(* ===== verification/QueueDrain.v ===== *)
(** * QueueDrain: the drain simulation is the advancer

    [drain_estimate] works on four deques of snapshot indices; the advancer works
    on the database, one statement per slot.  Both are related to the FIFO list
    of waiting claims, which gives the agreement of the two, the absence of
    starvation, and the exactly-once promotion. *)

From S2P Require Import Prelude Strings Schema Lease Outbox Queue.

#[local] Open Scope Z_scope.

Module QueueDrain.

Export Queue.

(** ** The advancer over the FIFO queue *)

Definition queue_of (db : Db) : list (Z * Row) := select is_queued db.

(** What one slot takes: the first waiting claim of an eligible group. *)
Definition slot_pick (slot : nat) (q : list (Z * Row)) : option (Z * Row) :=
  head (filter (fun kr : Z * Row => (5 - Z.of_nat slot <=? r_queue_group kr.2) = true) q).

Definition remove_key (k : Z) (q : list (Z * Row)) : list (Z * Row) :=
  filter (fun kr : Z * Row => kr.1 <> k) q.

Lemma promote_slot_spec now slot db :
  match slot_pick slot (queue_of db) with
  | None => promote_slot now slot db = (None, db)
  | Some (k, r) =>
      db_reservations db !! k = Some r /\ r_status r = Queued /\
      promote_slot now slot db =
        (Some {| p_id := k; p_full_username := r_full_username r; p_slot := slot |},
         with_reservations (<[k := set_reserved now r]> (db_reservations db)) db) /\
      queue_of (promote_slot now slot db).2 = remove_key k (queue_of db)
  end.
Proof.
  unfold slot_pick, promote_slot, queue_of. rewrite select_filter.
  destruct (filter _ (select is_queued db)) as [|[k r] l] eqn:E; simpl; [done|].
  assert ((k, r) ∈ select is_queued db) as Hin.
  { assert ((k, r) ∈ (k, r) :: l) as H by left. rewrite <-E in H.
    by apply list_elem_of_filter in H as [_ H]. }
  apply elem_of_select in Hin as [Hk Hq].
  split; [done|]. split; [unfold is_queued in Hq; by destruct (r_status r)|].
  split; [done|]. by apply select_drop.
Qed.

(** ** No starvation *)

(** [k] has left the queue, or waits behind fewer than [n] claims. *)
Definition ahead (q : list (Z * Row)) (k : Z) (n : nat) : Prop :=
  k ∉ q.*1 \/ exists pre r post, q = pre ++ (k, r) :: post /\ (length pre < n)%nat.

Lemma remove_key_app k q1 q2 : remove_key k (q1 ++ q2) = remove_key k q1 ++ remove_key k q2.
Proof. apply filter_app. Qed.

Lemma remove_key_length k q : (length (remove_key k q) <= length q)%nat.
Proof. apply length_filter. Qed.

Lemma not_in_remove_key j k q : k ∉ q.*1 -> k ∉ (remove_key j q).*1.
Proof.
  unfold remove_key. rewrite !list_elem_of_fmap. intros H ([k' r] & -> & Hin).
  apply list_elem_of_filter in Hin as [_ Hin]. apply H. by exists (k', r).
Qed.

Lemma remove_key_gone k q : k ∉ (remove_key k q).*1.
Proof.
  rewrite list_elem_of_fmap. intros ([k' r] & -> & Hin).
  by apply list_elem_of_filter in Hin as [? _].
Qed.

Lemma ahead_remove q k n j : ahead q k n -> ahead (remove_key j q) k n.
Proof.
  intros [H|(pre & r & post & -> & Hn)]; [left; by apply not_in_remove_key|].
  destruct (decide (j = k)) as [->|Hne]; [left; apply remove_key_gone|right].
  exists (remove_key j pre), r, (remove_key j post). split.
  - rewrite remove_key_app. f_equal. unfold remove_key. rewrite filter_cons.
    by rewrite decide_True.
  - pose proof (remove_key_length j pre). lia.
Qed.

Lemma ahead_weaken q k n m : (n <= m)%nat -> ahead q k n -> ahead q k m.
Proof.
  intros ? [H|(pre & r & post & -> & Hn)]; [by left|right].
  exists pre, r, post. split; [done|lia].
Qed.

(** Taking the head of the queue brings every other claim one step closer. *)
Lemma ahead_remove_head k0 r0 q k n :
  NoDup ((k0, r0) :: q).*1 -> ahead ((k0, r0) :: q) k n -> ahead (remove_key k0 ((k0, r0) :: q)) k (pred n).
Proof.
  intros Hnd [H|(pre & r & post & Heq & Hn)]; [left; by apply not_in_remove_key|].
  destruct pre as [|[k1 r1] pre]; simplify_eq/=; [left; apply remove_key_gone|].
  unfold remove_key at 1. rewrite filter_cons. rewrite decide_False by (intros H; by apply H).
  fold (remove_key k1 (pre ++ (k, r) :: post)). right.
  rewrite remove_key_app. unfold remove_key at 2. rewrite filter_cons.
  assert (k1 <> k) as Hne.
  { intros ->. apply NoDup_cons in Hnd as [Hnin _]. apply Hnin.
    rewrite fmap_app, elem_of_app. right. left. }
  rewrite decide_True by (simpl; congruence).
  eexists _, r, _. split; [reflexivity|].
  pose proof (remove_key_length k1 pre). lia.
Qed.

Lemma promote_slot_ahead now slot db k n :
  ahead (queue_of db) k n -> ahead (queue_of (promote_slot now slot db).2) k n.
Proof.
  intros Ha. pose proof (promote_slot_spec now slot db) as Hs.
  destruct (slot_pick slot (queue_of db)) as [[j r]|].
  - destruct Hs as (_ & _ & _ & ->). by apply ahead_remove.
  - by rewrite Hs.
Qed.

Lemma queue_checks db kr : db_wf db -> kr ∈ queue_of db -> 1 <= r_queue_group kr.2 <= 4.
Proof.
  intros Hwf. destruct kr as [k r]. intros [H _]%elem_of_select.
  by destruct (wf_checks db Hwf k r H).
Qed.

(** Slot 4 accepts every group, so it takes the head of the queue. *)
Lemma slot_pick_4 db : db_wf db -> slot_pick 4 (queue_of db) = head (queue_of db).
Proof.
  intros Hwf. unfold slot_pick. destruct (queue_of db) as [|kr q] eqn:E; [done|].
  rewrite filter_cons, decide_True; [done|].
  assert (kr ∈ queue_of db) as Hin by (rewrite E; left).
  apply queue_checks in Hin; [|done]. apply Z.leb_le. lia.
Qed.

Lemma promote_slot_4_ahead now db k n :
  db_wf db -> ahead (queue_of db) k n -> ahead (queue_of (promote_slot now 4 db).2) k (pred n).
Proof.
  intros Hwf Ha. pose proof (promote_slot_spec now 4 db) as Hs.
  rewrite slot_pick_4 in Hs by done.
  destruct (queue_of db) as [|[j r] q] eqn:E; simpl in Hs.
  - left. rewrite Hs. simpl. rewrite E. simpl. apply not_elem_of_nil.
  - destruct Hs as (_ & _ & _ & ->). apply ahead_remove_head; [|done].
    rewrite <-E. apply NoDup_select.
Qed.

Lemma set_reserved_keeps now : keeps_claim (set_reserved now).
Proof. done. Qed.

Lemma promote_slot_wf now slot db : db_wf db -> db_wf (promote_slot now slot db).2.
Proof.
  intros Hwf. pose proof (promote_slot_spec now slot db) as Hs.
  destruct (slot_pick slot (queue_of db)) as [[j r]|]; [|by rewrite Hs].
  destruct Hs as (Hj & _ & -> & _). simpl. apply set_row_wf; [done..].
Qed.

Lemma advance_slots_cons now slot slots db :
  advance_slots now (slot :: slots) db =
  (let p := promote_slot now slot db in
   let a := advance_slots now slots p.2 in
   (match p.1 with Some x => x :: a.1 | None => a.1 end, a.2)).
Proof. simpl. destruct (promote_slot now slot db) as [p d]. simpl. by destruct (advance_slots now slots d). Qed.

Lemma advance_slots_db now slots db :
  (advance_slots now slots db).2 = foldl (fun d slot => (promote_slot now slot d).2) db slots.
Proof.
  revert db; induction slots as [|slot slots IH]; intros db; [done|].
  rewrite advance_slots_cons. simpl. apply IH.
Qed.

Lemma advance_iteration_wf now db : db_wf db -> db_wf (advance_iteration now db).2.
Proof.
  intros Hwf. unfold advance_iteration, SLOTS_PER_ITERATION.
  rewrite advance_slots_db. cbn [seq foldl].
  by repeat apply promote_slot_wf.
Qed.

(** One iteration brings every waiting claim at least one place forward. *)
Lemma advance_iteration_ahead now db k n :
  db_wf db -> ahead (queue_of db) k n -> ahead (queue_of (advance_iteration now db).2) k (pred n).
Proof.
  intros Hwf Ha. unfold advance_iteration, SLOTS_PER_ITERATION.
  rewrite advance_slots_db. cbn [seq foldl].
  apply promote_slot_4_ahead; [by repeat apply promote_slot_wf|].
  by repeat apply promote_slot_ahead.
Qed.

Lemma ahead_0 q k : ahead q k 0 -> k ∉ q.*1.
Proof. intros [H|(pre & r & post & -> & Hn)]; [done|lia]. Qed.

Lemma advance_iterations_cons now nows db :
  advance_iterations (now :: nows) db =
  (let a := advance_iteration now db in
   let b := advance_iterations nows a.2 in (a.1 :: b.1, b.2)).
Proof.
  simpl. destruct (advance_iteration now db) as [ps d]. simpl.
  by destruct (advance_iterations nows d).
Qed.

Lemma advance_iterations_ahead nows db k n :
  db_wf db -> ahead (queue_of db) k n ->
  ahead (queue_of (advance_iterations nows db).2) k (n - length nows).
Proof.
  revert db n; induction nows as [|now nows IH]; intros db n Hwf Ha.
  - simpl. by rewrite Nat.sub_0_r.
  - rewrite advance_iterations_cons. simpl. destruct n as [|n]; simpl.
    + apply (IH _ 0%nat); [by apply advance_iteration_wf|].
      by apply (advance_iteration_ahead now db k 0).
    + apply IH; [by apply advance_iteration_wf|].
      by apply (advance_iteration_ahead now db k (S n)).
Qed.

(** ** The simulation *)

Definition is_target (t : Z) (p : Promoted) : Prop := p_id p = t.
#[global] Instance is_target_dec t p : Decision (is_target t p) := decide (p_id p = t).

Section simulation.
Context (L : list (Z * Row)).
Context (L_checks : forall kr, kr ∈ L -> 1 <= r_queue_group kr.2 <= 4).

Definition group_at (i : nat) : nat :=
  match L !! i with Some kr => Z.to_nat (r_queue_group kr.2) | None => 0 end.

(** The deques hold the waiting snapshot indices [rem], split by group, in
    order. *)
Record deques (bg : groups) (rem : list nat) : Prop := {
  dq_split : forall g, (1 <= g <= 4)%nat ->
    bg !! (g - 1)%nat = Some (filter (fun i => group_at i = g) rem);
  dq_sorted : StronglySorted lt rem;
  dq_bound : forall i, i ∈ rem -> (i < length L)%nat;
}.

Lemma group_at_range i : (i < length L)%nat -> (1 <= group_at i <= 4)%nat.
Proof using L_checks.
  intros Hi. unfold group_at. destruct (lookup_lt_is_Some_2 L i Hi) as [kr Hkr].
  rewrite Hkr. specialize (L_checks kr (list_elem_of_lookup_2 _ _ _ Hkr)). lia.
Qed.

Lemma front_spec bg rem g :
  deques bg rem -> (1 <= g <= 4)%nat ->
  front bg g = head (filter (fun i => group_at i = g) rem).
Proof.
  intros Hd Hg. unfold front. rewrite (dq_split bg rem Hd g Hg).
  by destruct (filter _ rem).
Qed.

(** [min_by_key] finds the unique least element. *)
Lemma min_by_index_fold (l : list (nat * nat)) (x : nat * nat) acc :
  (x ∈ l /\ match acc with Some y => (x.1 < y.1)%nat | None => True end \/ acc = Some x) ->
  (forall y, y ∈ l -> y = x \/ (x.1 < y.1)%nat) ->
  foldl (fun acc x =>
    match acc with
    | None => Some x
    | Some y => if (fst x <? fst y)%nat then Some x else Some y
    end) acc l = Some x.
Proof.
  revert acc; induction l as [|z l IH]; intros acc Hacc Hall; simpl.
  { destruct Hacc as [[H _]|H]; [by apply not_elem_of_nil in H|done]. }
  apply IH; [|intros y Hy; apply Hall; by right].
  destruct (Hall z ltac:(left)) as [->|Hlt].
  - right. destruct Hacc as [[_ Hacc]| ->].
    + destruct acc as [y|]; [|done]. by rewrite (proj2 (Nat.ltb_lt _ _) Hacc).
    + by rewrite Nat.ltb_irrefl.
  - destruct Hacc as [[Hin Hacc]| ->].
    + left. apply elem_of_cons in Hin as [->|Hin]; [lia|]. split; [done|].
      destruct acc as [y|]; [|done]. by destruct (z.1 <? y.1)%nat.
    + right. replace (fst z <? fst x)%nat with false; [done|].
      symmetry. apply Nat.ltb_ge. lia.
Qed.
——
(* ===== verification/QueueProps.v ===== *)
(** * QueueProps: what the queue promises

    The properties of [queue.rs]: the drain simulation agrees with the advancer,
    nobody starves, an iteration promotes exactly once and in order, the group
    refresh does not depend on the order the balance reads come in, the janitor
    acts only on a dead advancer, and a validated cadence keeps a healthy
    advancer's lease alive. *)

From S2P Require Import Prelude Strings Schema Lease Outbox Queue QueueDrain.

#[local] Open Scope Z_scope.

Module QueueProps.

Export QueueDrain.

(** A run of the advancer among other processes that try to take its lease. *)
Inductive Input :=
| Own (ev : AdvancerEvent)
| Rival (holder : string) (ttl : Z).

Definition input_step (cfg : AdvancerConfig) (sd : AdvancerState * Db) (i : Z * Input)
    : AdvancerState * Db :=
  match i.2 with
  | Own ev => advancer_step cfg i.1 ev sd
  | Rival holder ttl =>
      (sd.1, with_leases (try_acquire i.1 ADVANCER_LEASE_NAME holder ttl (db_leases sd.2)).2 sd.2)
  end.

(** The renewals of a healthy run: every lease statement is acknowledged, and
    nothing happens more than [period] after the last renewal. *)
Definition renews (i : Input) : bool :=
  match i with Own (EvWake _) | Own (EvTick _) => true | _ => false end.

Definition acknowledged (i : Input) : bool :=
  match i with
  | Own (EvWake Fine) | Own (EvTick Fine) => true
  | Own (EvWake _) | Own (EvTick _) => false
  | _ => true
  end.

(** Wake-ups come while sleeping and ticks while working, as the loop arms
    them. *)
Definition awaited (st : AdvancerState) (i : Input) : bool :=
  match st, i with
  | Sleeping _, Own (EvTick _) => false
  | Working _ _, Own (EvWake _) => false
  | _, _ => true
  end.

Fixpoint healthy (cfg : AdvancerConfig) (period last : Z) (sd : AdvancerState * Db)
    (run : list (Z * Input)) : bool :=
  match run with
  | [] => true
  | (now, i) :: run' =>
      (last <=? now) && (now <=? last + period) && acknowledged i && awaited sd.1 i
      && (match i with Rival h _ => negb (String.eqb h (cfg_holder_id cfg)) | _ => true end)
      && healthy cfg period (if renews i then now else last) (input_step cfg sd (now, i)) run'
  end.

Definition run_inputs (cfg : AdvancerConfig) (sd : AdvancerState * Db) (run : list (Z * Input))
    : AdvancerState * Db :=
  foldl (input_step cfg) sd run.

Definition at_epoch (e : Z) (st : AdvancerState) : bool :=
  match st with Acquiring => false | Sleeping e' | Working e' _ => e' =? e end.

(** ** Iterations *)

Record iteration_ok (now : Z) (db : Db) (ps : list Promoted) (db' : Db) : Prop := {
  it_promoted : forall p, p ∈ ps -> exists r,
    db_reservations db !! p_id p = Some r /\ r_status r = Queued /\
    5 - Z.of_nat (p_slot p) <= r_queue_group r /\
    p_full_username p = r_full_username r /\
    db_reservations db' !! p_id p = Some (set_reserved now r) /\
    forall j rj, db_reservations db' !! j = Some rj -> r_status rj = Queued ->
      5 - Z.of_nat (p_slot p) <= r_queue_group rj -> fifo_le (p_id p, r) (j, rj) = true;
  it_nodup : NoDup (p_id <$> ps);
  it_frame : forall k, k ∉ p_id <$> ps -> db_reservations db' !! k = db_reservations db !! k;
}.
——
Among the entries above, copy exactly only the lines starting with the one containing "(* ===== verification/QueueDrain.v ===== *)" and going through the one containing "of waiting claims, which", both ends included.

(* ===== verification/QueueDrain.v ===== *)
(** * QueueDrain: the drain simulation is the advancer

    [drain_estimate] works on four deques of snapshot indices; the advancer works
    on the database, one statement per slot.  Both are related to the FIFO list
    of waiting claims, which gives the agreement of the two, the absence of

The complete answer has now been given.